=== Begin Enclosure ===
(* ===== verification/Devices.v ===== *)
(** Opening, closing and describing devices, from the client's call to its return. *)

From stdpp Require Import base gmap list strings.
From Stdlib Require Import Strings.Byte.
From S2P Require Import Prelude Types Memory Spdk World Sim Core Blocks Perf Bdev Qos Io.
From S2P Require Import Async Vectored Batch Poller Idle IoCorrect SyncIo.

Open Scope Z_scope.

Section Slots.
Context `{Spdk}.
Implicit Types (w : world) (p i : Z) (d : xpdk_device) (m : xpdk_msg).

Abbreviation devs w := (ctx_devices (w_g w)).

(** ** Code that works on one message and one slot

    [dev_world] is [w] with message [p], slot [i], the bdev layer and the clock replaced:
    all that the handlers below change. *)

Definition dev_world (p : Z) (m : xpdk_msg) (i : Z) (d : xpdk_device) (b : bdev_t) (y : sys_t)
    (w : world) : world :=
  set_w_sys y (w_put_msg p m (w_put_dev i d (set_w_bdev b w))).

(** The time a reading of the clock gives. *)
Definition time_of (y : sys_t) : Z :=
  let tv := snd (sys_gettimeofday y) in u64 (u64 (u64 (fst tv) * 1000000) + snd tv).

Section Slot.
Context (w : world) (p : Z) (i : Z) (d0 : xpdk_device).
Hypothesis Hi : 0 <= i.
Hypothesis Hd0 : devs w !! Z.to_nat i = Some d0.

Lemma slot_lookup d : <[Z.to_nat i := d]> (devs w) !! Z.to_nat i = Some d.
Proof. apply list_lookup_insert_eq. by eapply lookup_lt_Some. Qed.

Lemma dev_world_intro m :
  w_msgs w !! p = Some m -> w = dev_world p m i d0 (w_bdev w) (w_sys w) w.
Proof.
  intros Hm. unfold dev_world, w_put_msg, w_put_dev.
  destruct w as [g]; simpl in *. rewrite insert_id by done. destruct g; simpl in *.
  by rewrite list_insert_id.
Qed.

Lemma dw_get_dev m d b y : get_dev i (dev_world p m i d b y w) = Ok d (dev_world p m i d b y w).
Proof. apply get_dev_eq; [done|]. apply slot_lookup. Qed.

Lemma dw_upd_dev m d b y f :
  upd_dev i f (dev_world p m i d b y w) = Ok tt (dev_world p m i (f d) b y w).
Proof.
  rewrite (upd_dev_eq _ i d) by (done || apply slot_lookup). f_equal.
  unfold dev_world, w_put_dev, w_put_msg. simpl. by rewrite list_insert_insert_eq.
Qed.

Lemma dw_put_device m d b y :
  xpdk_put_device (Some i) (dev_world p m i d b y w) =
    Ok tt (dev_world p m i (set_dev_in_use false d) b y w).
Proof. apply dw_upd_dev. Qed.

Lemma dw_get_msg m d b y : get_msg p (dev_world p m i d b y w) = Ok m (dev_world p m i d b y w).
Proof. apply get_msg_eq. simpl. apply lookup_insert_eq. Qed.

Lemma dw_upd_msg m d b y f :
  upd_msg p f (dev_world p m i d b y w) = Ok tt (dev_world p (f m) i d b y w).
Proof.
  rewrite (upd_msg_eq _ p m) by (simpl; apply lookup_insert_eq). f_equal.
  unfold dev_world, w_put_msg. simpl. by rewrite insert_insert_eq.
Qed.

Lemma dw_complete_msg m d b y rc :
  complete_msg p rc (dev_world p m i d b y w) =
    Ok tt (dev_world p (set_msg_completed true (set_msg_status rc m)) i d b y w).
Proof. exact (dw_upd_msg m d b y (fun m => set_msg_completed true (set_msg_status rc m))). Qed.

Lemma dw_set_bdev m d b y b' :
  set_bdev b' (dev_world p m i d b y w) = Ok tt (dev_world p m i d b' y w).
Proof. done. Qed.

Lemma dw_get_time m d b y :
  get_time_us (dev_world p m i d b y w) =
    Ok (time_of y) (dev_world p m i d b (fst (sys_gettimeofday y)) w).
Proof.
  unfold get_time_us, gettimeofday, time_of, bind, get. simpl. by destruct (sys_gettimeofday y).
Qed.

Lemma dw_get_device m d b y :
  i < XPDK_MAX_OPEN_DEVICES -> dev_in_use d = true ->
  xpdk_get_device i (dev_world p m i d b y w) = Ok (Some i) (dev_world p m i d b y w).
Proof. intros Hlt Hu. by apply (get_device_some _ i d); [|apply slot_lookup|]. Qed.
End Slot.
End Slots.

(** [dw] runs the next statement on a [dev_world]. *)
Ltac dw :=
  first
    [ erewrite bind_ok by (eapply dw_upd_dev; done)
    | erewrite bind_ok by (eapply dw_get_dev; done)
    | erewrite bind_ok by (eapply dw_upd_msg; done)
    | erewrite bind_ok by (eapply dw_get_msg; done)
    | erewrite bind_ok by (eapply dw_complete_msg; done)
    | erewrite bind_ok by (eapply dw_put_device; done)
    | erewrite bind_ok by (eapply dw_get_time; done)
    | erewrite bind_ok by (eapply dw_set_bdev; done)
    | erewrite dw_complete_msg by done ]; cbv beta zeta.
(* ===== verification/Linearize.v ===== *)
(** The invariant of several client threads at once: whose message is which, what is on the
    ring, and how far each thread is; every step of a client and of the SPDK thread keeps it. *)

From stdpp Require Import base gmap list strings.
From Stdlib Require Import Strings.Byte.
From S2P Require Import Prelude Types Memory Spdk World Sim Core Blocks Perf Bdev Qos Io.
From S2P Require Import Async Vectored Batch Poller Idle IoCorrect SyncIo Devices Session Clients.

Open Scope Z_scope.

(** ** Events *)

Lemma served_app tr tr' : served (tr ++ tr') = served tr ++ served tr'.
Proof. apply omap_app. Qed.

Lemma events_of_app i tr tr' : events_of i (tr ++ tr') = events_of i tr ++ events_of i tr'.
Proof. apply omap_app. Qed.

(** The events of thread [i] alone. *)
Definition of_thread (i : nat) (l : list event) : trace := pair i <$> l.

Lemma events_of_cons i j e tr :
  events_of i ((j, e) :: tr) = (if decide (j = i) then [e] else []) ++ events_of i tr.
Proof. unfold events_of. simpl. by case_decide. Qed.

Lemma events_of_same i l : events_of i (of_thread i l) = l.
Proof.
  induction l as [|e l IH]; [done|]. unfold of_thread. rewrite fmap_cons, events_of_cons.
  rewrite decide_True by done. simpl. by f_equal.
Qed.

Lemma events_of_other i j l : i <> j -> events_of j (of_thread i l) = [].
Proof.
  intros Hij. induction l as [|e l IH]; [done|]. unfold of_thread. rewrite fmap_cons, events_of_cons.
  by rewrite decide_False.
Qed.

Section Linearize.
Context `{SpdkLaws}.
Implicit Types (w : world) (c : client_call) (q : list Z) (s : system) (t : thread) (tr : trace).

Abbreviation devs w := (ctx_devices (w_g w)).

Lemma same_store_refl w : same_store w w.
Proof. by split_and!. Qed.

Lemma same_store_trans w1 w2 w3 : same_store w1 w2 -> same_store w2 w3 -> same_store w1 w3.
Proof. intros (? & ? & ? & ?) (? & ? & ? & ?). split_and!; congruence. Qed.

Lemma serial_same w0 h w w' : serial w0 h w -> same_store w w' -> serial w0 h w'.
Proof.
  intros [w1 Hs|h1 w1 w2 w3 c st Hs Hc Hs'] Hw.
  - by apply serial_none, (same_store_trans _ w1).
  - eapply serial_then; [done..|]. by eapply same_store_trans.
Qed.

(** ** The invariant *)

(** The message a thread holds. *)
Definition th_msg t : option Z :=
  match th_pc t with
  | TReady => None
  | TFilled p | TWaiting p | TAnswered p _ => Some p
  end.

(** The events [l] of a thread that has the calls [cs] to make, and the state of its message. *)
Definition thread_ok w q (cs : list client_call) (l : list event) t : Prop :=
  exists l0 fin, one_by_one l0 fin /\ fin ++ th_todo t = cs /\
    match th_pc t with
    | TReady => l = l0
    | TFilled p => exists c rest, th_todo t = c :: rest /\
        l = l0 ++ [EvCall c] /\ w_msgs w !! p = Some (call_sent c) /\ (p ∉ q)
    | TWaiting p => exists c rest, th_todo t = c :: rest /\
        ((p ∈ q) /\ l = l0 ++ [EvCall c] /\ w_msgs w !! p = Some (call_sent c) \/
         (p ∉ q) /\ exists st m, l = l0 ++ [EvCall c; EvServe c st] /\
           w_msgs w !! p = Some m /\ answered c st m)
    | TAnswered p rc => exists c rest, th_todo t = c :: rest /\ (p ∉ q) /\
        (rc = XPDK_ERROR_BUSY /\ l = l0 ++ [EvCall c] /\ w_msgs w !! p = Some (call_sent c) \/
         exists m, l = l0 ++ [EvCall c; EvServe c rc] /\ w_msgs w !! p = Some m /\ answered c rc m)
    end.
=== End Enclosure ===
=== Begin Enclosure ===
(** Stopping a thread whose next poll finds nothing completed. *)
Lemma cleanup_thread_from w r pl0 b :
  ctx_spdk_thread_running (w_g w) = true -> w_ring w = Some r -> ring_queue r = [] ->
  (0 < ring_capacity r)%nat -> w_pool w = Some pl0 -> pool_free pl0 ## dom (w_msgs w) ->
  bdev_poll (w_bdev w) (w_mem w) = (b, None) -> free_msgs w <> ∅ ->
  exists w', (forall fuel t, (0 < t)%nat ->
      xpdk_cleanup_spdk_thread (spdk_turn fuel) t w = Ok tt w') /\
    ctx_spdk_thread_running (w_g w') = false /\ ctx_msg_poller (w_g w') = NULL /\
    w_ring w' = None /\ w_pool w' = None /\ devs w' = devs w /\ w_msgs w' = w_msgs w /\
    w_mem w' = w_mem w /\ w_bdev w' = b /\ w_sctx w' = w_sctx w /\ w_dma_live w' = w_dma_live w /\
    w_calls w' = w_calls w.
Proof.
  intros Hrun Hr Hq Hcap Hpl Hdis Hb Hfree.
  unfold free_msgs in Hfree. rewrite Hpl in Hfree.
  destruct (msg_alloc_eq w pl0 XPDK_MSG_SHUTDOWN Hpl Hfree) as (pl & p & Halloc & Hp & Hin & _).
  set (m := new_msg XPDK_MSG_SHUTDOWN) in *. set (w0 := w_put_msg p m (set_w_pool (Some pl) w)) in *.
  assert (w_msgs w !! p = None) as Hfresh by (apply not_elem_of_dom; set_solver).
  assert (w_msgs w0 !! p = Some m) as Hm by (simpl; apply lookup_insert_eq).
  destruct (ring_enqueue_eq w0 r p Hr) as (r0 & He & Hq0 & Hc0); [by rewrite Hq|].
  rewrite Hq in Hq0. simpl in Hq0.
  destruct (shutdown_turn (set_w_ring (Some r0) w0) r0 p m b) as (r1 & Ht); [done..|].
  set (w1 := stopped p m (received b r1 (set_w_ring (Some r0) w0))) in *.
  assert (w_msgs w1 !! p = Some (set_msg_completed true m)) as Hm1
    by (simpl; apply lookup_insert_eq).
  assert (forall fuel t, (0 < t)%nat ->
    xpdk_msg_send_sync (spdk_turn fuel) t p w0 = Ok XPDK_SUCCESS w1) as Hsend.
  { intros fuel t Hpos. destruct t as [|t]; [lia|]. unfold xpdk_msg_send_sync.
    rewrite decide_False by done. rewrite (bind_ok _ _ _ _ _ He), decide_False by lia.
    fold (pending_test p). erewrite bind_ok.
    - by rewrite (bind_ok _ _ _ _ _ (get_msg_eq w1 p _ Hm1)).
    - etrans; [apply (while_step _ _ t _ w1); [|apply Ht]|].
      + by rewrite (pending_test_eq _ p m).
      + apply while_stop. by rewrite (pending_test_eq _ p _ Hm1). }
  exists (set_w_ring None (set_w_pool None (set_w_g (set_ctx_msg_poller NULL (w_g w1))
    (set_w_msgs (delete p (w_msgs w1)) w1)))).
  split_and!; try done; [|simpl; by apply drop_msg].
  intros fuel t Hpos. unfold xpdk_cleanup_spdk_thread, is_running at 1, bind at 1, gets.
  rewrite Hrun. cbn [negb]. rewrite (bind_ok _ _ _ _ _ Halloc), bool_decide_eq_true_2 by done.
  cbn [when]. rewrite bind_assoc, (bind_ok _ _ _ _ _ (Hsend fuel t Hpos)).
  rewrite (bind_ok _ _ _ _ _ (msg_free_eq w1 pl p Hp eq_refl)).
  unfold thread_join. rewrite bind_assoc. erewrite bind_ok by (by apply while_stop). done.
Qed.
=== End Enclosure ===
=== Begin Enclosure ===
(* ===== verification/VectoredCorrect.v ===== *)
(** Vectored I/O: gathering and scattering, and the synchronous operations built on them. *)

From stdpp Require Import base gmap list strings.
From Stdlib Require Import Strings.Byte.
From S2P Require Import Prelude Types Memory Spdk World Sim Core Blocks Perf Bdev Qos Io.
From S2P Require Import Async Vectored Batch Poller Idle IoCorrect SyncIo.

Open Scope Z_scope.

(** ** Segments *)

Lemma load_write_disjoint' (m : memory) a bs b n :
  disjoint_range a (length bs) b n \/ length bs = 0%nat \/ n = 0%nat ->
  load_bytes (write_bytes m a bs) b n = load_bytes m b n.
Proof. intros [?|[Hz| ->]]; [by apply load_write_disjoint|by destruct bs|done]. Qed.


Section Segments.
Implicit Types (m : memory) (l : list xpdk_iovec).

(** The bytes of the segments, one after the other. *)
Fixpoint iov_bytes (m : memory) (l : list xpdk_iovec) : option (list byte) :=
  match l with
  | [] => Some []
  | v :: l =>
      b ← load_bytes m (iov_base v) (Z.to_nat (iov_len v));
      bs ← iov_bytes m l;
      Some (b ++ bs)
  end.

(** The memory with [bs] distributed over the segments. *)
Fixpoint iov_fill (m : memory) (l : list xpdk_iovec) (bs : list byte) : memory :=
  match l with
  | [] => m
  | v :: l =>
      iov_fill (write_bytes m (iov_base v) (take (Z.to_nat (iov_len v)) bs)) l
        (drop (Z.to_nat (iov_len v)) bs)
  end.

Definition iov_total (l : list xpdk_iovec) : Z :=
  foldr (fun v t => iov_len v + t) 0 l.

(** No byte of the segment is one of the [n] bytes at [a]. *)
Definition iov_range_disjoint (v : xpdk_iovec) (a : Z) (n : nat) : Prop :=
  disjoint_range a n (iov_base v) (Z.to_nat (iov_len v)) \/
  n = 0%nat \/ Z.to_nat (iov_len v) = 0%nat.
=== End Enclosure ===
Reproduce exactly, and only, the part of the listing above that begins at the line with "Devices Session Clients." and goes on through the line with "Definition thread_ok w".

_RESULT_.
From S2P Require Import Async Vectored Batch Poller Idle IoCorrect SyncIo Devices Session Clients.

Open Scope Z_scope.

(** ** Events *)

Lemma served_app tr tr' : served (tr ++ tr') = served tr ++ served tr'.
Proof. apply omap_app. Qed.

Lemma events_of_app i tr tr' : events_of i (tr ++ tr') = events_of i tr ++ events_of i tr'.
Proof. apply omap_app. Qed.

(** The events of thread [i] alone. *)
Definition of_thread (i : nat) (l : list event) : trace := pair i <$> l.

Lemma events_of_cons i j e tr :
  events_of i ((j, e) :: tr) = (if decide (j = i) then [e] else []) ++ events_of i tr.
Proof. unfold events_of. simpl. by case_decide. Qed.

Lemma events_of_same i l : events_of i (of_thread i l) = l.
Proof.
  induction l as [|e l IH]; [done|]. unfold of_thread. rewrite fmap_cons, events_of_cons.
  rewrite decide_True by done. simpl. by f_equal.
Qed.

Lemma events_of_other i j l : i <> j -> events_of j (of_thread i l) = [].
Proof.
  intros Hij. induction l as [|e l IH]; [done|]. unfold of_thread. rewrite fmap_cons, events_of_cons.
  by rewrite decide_False.
Qed.

Section Linearize.
Context `{SpdkLaws}.
Implicit Types (w : world) (c : client_call) (q : list Z) (s : system) (t : thread) (tr : trace).

Abbreviation devs w := (ctx_devices (w_g w)).

Lemma same_store_refl w : same_store w w.
Proof. by split_and!. Qed.

Lemma same_store_trans w1 w2 w3 : same_store w1 w2 -> same_store w2 w3 -> same_store w1 w3.
Proof. intros (? & ? & ? & ?) (? & ? & ? & ?). split_and!; congruence. Qed.

Lemma serial_same w0 h w w' : serial w0 h w -> same_store w w' -> serial w0 h w'.
Proof.
  intros [w1 Hs|h1 w1 w2 w3 c st Hs Hc Hs'] Hw.
  - by apply serial_none, (same_store_trans _ w1).
  - eapply serial_then; [done..|]. by eapply same_store_trans.
Qed.

(** ** The invariant *)

(** The message a thread holds. *)
Definition th_msg t : option Z :=
  match th_pc t with
  | TReady => None
  | TFilled p | TWaiting p | TAnswered p _ => Some p
  end.

(** The events [l] of a thread that has the calls [cs] to make, and the state of its message. *)
Definition thread_ok w q (cs : list client_call) (l : list event) t : Prop :=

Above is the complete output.